Low doses of aspirin have long been used as a preventative tool for cardiovascular disease. Past studies have shown that daily use of aspirin may reduce the chances of having the first heart attack or stroke in a particular population. However, regimens are not risk-free, and new recommendations suggest that physicians should reconsider their use.

so Draft statementThe United States Preventive Services Task Force, an independent group of experts advising on disease prevention and evidence-based medicine, said that taking aspirin preemptively is not worth the risk for the elderly, and made recommendations. Has been updated. Specifically, the panel says that starting aspirin to prevent the development of heart disease may be beneficial to young adults (40-59 years) on a case-by-case basis, but for adults over 60 years. It states that the regimen should not be started.

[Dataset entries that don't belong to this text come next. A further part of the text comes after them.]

(** A row of the machine forecast, column by column. *)
Lemma machine_forecast_df_lookup (sb : float)
    (df : list (Machine.Row (Machine.cell ops))) (s : Z)
    (fc : list (Machine.Day (Machine.cell ops))) (i : nat)
    (r : Machine.Day (Machine.cell ops)) :
  Machine.start_date ops df = Some s ->
  Machine.forecast_df ops sb df = Some fc ->
  fc !! i = Some r ->
  Machine.day_date r = (s + Z.of_nat i)%Z
  /\ Machine.daily_net ops df (date_range s (end_date s)) !! i
     = Some (Machine.day_daily_net r)
  /\ exists c,
       Machine.cumsum ops (Machine.daily_net ops df (date_range s (end_date s))) !! i
       = Some c
       /\ Machine.day_balance r = PrimFloat.add sb (Machine.to_float64 ops c).
Proof.
  intros Hs Hfc Hr. rewrite (machine_forecast_df_Some sb df s Hs) in Hfc.
  injection Hfc as <-. apply machine_frame_lookup in Hr as (Hd & Hn & Hb).
  apply date_range_lookup in Hd as [Hd _].
  unfold Machine.balance in Hb. change (map ?f ?l) with (f <$> l) in Hb.
  apply list_lookup_fmap_Some in Hb as (c & Hc & Hb).
  split; [exact Hd|]. split; [exact Hn|]. exists c. split; [exact Hb|exact Hc].
Qed.

End MachineFacts.

(** C2, as stated, fails: with a float64 amount column, a starting balance
    of 0.1 and incomes of 0.2 and 0.3 on consecutive days, the second
    balance is 0.1 + (0.2 + 0.3) = 0.6, while the first balance plus the
    second daily net is (0.1 + 0.2) + 0.3 = 0.6000000000000001. *)
Lemma float_balance_recurrence_fails :
  exists fc r0 r1,
    Machine.forecast_df Machine.float64 (1 / 10)%float float_ledger_one_per_day
    = Some fc
    /\ fc !! 0%nat = Some r0
    /\ fc !! 1%nat = Some r1
    /\ Machine.day_balance r0
       = PrimFloat.add (1 / 10)%float (Machine.day_daily_net r0)
    /\ PrimFloat.eqb (Machine.day_balance r1)
         (PrimFloat.add (Machine.day_balance r0) (Machine.day_daily_net r1))
       = false.
Proof.
  eexists. eexists. eexists.
  split; [vm_compute; reflexivity|].
  split; [vm_compute; reflexivity|].
  split; [vm_compute; reflexivity|].
  split; vm_compute; reflexivity.
Qed.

The risk of serious side effects for them, including gastric, bowel and brain bleeding, is not worth the potential benefits, the panel said.

The Task Force has made it clear that the new recommendations apply only to people who have never had a heart attack or stroke and have not yet taken aspirin on a regular basis. However, do not take aspirin if you are over 60 years old and have no history of cardiovascular disease.

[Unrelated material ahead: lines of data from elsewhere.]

Lemma on_bind_success_harvests env : harvests (Ldap.on_bind_success env) true.
Proof.
  unfold Ldap.on_bind_success.
  apply (harvests_seq _ _ true false).
  - intros w. exists (Ldap.metadata (Ldap.res w)), [].
    split; [|reflexivity]. unfold harvested. rewrite app_nil_r. reflexivity.
  - apply (harvests_seq _ _ false false); [apply harvest_server_info_harvests|].
    apply (harvests_seq _ _ false false); [apply harvest_root_dse_harvests|].
    apply harvest_sample_harvests.
Qed.

(** Runs the probe along every path; the harvesting block is taken from
    [on_bind_success_harvests]. *)
Ltac path_step harvest Hh :=
  world_simpl;
  first
    [ match goal with
      | |- context [harvest ?w] =>
          let md := fresh "md" in
          let evs := fresh "evs" in
          let E := fresh "E" in
          let Hev := fresh "Hev" in
          destruct (Hh w) as (md & evs & E & Hev); rewrite E;
          unfold harvested
      end
    | oracle_case ].

Ltac probe_paths env :=
  unfold after_probe, Ldap.try_anonymous_bind, Ldap.try_anonymous_bind_from,
    Ldap.probe_body, Ldap.ldap_ops, Ldap.cleanup;
  let Hh := fresh "Hh" in
  pose proof (on_bind_success_harvests env) as Hh;
  let harvest := fresh "harvest" in
  set (harvest := Ldap.on_bind_success env) in *; clearbody harvest;
  unfold Ldap.try_finally, Ldap.try_except, Ldap.mbind, Ldap.attempt,
    Ldap.tcp_gate, Ldap.mbind, Ldap.now, Ldap.call, Ldap.ret, Ldap.raise,
    Ldap.get_conn, Ldap.set_conn, Ldap.set_timing, Ldap.set_error,
    Ldap.set_success, Ldap.update;
  repeat path_step harvest Hh;
  world_simpl.

(** X9: on every path the result repeats the host, the port and the two
    flags the probe was called with. *)
Theorem result_echoes_arguments env h p ul st t :
  after_probe env h p ul st t (fun r _ =>
    Ldap.host r = h /\ Ldap.port r = p /\
    Ldap.use_ldaps r = ul /\ Ldap.starttls r = st).
Proof.
  probe_paths env.
  all: repeat split.
Qed.

(** Closes [In x l] for an element among the listed ones. *)
Ltac in_listed :=
  solve [cbn [In]; repeat (first [left; reflexivity | right])].

(** Refutes [H : In x l] for a list that is written out and lacks [x]. *)
Ltac not_listed H :=
  solve [exfalso; cbn [In] in H;
         repeat (destruct H as [H|H]; [discriminate H|]); exact H].

(** X10: [success] is true exactly when [conn.bind()] was called and
    returned true. *)
Theorem success_means_bind_accepted env h p ul st t :
  after_probe env h p ul st t (fun r tr =>
    Ldap.success r = true <->
    (In Ldap.EvBind tr /\ Ldap.conn_bind env = Ret true)).
Proof.
  probe_paths env.
  all: split;
    [ intros H; first [discriminate H | split; [in_listed | reflexivity]]
    | intros [H1 H2];
      first [reflexivity | discriminate H2 | not_listed H1] ].
Qed.

(** X11: [success] and [error] exclude each other and one of them is
    always there: the error is [None] exactly when [success] is true. *)
Theorem success_iff_no_error env h p ul st t :
  after_probe env h p ul st t (fun r _ =>
    Ldap.success r = true <-> Ldap.error r = None).
Proof.
  probe_paths env.
  all: split; intros H; first [reflexivity | discriminate H].
Qed.

(** X12: a failure always carries one of four messages: the TCP check,
    the server object, the LDAP operations, or the refused bind. *)
Theorem failure_messages env h p ul st t :
  after_probe env h p ul st t (fun r _ =>
    Ldap.success r = false ->
    exists msg,
      Ldap.error r = Some msg /\
      (startswith msg (lit "TCP connection failed: ")
       || startswith msg (lit "Server object creation failed: ")
       || startswith msg (lit "Exception during LDAP operations: ")
       || startswith msg (lit "Bind failed: ")) = true).
Proof.
  probe_paths env.
  all: intros H; try discriminate H.
  all: eexists; split; [reflexivity|].
  all: rewrite startswith_app, ?orb_true_r; reflexivity.
Qed.

(** X13: [conn.bind()] is called exactly when the TCP check, the server
    object, the connection object and the open succeeded and, if
    StartTLS was asked for, LDAPS was not and the upgrade succeeded. *)
Theorem bind_called_iff_reached env h p ul st t :
  after_probe env h p ul st t (fun _ tr =>
    In Ldap.EvBind tr <-> bind_reached env h p ul st t).
Proof.
  probe_paths env.
  all: unfold bind_reached.
  all: repeat match goal with a : unit |- _ => destruct a end.
  all: split;
    [ intros H;
      first [ not_listed H
            | repeat split; try assumption; try reflexivity;
              intros; congruence ]
    | intros (H1 & H2 & H3 & H4 & H5);
      first [ in_listed
            | congruence
            | destruct H5 as [H5 H6]; [reflexivity|]; congruence ] ].
Qed.

Lemma searches_only evs ev :
  forallb is_search evs = true -> In ev evs -> is_search ev = true.
Proof.
  intros H Hin. rewrite forallb_forall in H. apply H. exact Hin.
Qed.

“At that point, the increased risk of bleeding with age actually offsets the potential benefits of aspirin,” said a member of the Task Force and research director of family medicine and community health at the University of Hawaii. Chien-Wen Tseng said. Washington post..

[Related: Why experts now say daily aspirin could do more harm than good]

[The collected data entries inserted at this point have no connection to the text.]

Lemma someLoading_false (fs : list FilePreviewType) :
  someLoading fs = false <-> Forall (fun f => loading f = false) fs.
Proof.
  unfold someLoading. induction fs as [|f fs IH]; simpl.
  - split; [constructor | reflexivity].
  - rewrite orb_false_iff, IH. split.
    + intros [Hf Hfs]. constructor; assumption.
    + intros H. inversion H; subst. split; assumption.
Qed.

(** The three conditions partition the states except where a file is
    uploading while the chat is unlocked and the flow has no input. *)
Lemma exactlyOne_iff (p : ButtonSendWrapperProps) :
  exactlyOne (showStopButton p) (showPlayButton p) (showSendButton p) = true
  <-> ~ (lockChat p = false /\ noInput p = true /\ someLoading (files p) = true).
Proof.
  unfold exactlyOne, showStopButton, showPlayButton, showSendButton.
  destruct (lockChat p), (noInput p), (someLoading (files p)); simpl;
    split; intros H; try reflexivity; try discriminate;
    try (intros [? [? ?]]; discriminate);
    exfalso; apply H; repeat split.
Qed.

(** C3: with the chat unlocked, no input field and a file still
    uploading, the stop and the play condition hold together, and the
    button renders both the stop and the play icon. *)
Theorem showButtons_stop_and_play_overlap :
  showStopButton uploadingWithoutInput = true
  /\ showPlayButton uploadingWithoutInput = true
  /\ showSendButton uploadingWithoutInput = false
  /\ exactlyOne (showStopButton uploadingWithoutInput)
                (showPlayButton uploadingWithoutInput)
                (showSendButton uploadingWithoutInput) = false
  /\ icons uploadingWithoutInput = ["Square"; "Zap"].
Proof. repeat split; reflexivity. Qed.

(** A disabled button is one on which the handler would call nothing. *)
Lemma click_handleClick (p : ButtonSendWrapperProps) (isBuilding : bool) :
  click p isBuilding = handleClick p isBuilding.
Proof.
  unfold click, handleClick, disabled, showStopButton.
  destruct (lockChat p), isBuilding, (someLoading (files p)); reflexivity.
Qed.

(** C6: a click calls [send] exactly when the chat is not locked and no
    file is uploading; in every other state it calls [stopBuilding] when
    a build is running and nothing otherwise. *)
Theorem handleClick_send_iff_idle (p : ButtonSendWrapperProps) (isBuilding : bool) :
  click p isBuilding =
    (if lockChat p || someLoading (files p)
     then (if isBuilding then [StopBuilding] else [])
     else [Send])
  /\ handleClick p isBuilding = click p isBuilding
  /\ (In Send (click p isBuilding)
      <-> lockChat p = false /\ Forall (fun f => loading f = false) (files p))
  /\ (In StopBuilding (click p isBuilding)
      <-> (lockChat p = true \/ Exists (fun f => loading f = true) (files p))
          /\ isBuilding = true).
Proof.
  rewrite click_handleClick.
  assert (Hex : someLoading (files p) = true
                <-> Exists (fun f => loading f = true) (files p)).
  { unfold someLoading. rewrite existsb_exists, Stdlib.Lists.List.Exists_exists. reflexivity. }
  pose proof (someLoading_false (files p)) as Hall.
  unfold handleClick, showStopButton.
  destruct (lockChat p), (someLoading (files p)), isBuilding; simpl;
    (split; [reflexivity | split; [reflexivity | split; split]]);
    intros H;
    repeat match goal with
      | H : _ /\ _ |- _ => destruct H
      | H : _ \/ _ |- _ => destruct H
      | H : False |- _ => destruct H
      | H : Send = StopBuilding |- _ => discriminate H
      | H : StopBuilding = Send |- _ => discriminate H
      | H : true = false |- _ => discriminate H
      | H : false = true |- _ => discriminate H
      end;
    try (apply Hall in H; discriminate H);
    try (apply Hex in H; discriminate H);
    try (match goal with H : Forall _ _ |- _ => apply Hall in H; discriminate H end);
    try (match goal with H : Exists _ _ |- _ => apply Hex in H; discriminate H end);
    try (left; reflexivity);
    try (split; [first [reflexivity | apply Hall; reflexivity] | ]);
    try (split; [first [left; reflexivity | right; apply Hex; reflexivity] | reflexivity]);
    try reflexivity; try (apply Hall; reflexivity).
Qed.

A heart attack occurs when the arteries that supply blood to the heart are blocked, blocking the important flow of blood to the heart. A stroke is the result of a blood clot blocking blood flow to the brain. Heart disease is the leading cause of death in the United States, with one in four dying. Centers for Disease Control and Prevention.. Aspirin is an anticoagulant, a drug that thins blood and prevents the formation of blood clots. Previous guidelines recommended taking aspirin daily to prevent cardiovascular disease, but based on evidence from trials in the 1980s and 1990s, the new guidelines are so cut and dry. Is not …

“There is no longer a comprehensive statement that anyone who has never had a heart attack but is at high risk for heart disease should take aspirin,” Tsen said. New York Times.. “We need to be more wise in matching primary prevention to those who benefit most and have the least risk of harm.”

If you are already taking aspirin and think you should stop, talk to your doctor. “We don’t recommend stopping without consulting a clinician. If you already have a heart attack or stroke, we definitely don’t recommend it,” Zhen added.
Donald Lloyd Jones, president of the American Heart Association, said: Washington post The update proposed by the Task Force is a “welcome adjustment”, and the Task Force “is appropriately updating aspirin recommendations for primary prevention, especially in response to changing evidence.” “This is the mechanics of science and should lead to clinical care,” he added. Aspirin has long been prescribed to prevent heart attacks. Now experts say it shouldn’t.